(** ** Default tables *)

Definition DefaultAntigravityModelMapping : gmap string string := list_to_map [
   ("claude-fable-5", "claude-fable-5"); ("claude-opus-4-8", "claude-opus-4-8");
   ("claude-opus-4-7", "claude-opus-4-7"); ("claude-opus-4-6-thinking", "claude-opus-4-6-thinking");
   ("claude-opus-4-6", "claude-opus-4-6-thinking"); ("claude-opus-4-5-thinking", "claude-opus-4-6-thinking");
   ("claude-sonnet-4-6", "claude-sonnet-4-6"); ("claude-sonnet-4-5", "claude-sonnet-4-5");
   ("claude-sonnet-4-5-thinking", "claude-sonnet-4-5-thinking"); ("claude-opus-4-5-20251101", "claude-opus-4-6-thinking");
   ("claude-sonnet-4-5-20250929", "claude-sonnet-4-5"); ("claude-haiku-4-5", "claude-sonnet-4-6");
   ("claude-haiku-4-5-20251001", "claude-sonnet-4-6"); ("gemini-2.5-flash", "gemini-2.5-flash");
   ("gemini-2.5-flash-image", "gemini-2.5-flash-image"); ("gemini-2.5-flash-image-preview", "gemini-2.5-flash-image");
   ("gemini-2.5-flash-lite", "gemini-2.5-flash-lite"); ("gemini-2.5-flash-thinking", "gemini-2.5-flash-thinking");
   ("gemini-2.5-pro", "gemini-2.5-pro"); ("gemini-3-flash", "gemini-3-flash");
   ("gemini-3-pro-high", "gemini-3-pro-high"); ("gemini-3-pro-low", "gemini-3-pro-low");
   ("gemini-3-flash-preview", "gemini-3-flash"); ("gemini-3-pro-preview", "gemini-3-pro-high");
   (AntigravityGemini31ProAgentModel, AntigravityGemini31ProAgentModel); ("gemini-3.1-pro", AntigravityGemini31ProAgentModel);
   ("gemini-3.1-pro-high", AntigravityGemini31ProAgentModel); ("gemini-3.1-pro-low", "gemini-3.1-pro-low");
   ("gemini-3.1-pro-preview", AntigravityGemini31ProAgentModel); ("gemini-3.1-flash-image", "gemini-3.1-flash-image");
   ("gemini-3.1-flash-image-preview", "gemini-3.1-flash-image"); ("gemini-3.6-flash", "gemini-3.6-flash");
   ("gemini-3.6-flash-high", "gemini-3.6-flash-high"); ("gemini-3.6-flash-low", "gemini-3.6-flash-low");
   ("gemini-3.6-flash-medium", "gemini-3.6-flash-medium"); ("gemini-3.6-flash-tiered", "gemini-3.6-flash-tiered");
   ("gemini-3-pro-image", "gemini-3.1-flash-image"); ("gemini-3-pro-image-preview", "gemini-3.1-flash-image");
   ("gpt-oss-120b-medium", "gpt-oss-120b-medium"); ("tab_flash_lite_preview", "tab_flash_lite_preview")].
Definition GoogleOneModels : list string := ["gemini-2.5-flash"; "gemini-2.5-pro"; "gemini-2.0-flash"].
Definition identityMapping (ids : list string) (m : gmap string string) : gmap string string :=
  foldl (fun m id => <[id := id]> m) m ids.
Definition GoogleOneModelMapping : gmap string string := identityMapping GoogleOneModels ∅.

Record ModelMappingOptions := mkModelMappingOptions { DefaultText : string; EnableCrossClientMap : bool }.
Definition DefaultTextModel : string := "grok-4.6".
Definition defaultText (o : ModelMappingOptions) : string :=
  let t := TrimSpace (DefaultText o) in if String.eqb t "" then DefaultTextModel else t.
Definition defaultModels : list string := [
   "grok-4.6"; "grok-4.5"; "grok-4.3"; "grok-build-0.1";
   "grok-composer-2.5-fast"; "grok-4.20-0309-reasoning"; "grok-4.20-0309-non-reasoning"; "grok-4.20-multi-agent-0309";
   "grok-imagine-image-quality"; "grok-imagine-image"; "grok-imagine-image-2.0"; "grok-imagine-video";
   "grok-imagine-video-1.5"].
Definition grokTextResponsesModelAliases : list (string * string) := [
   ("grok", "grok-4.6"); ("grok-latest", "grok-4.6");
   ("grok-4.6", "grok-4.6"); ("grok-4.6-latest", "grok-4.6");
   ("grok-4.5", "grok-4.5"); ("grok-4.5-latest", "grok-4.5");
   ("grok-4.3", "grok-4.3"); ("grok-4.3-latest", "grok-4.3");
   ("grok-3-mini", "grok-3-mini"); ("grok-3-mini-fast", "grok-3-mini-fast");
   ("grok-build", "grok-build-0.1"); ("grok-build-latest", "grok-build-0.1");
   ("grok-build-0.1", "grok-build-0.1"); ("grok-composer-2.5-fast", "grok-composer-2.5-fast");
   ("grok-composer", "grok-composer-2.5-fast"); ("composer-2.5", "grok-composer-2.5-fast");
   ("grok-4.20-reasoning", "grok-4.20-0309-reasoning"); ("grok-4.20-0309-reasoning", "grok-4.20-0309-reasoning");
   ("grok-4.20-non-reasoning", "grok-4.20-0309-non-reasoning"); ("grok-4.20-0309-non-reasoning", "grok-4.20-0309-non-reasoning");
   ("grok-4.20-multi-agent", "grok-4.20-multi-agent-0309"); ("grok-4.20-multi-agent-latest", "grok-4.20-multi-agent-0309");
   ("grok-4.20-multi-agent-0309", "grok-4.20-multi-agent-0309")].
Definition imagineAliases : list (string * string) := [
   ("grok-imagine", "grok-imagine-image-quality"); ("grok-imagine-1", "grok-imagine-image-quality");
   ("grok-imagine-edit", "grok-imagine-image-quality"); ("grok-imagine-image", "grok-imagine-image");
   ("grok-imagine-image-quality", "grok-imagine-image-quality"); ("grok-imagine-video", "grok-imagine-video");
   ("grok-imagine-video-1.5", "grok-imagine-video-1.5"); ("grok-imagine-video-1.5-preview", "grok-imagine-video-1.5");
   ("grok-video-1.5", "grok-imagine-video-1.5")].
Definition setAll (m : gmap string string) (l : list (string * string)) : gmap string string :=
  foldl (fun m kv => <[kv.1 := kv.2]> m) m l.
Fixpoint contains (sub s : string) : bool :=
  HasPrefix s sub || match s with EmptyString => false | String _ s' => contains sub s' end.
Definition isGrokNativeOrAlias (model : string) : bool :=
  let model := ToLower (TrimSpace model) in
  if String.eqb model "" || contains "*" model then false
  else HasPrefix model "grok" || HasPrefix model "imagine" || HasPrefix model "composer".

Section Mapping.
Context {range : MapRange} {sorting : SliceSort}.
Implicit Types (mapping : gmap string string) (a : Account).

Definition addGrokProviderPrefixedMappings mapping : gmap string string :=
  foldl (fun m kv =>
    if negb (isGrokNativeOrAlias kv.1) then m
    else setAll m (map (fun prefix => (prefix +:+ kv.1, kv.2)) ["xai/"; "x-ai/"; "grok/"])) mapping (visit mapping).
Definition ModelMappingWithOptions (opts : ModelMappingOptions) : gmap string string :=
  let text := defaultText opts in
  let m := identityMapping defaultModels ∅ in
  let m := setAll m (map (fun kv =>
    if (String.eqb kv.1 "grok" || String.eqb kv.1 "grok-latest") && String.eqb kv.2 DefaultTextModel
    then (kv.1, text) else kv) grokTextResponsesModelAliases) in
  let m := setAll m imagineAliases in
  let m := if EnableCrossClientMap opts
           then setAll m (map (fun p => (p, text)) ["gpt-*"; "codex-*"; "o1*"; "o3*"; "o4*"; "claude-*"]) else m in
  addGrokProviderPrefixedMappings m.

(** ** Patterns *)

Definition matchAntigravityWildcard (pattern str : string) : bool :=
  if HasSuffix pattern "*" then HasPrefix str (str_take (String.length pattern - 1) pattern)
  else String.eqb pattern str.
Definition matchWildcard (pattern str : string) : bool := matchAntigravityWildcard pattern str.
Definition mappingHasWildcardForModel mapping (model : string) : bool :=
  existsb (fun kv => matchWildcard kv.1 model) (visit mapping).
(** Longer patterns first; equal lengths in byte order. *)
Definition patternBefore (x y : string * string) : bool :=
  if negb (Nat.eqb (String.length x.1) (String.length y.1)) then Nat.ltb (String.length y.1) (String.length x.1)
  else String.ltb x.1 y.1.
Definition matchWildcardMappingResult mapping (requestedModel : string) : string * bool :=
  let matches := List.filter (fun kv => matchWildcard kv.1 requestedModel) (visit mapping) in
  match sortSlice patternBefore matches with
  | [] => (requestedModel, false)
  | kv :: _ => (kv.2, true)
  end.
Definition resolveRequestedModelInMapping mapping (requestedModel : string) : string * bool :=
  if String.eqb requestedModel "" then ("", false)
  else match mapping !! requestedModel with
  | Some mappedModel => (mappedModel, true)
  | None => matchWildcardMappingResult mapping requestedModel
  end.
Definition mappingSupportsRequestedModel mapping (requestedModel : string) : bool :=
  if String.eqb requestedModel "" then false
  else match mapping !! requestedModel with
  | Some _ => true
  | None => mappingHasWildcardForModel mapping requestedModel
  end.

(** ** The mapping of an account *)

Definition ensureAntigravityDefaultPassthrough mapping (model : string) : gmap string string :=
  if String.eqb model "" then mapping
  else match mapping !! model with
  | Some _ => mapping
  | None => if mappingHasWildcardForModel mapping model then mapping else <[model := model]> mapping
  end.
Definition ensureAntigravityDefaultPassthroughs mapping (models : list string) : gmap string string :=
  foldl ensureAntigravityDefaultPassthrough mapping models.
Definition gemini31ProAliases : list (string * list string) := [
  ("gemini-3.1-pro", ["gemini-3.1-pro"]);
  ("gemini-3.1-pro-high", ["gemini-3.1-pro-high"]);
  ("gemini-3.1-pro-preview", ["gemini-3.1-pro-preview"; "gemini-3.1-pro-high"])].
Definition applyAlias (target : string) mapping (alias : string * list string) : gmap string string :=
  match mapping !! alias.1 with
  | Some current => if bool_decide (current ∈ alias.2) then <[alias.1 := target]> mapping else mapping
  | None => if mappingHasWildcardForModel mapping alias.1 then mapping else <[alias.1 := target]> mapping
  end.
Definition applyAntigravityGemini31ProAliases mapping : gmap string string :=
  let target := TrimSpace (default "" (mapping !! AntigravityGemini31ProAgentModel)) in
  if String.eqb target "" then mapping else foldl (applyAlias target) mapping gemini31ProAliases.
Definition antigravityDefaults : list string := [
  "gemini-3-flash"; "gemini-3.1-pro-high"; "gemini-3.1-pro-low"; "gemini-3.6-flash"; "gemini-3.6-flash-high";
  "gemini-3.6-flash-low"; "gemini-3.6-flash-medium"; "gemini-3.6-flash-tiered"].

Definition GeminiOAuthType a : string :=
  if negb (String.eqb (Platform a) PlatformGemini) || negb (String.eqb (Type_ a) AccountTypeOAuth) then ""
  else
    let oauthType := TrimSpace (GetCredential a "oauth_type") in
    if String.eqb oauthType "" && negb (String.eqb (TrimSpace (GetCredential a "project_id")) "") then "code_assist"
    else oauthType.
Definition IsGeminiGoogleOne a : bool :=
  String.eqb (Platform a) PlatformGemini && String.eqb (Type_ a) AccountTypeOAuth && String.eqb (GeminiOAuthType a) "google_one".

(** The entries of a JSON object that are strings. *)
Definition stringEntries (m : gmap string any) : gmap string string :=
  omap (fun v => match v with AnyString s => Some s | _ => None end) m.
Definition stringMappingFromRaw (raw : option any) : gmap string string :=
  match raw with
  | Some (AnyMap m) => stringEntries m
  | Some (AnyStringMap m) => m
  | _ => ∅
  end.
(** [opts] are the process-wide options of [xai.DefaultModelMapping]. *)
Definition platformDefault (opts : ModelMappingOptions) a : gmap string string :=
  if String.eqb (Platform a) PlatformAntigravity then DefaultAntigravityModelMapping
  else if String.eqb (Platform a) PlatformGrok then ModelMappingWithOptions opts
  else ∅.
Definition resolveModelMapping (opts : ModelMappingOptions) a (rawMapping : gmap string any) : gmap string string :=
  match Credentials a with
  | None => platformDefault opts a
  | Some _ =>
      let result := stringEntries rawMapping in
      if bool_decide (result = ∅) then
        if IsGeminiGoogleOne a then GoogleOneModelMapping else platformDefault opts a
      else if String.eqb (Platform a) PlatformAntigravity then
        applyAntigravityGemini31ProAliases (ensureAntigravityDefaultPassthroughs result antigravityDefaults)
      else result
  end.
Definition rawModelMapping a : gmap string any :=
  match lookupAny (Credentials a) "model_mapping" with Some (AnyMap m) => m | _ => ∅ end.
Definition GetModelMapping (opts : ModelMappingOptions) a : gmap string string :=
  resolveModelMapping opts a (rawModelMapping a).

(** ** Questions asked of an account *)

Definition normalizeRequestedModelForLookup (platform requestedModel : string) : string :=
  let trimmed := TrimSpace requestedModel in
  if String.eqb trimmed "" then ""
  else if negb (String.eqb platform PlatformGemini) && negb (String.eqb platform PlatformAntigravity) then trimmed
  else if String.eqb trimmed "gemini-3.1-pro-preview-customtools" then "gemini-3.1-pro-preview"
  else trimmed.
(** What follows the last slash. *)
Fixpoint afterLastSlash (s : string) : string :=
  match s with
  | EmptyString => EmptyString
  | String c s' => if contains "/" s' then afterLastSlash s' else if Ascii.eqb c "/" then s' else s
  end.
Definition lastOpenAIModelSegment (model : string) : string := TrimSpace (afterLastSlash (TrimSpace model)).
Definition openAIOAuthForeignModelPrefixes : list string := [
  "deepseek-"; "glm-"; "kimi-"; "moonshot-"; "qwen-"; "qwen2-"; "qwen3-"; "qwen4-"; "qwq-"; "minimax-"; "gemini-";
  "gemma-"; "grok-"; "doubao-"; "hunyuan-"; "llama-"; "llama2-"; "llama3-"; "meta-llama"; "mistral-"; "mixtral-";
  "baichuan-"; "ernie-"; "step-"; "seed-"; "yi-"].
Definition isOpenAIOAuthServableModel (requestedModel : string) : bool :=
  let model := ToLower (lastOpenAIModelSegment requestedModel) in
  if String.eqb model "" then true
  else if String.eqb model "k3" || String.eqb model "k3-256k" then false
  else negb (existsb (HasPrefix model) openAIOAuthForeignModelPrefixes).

EXERCISE |
Reproduce exactly the lines above from the line with "Definition identityMapping (ids" to the line with "Definition GoogleOneModelMapping : gmap", including both, and add nothing.

RESULT OF THE EXERCISE |
Definition identityMapping (ids : list string) (m : gmap string string) : gmap string string :=
  foldl (fun m id => <[id := id]> m) m ids.
Definition GoogleOneModelMapping : gmap string string := identityMapping GoogleOneModels ∅.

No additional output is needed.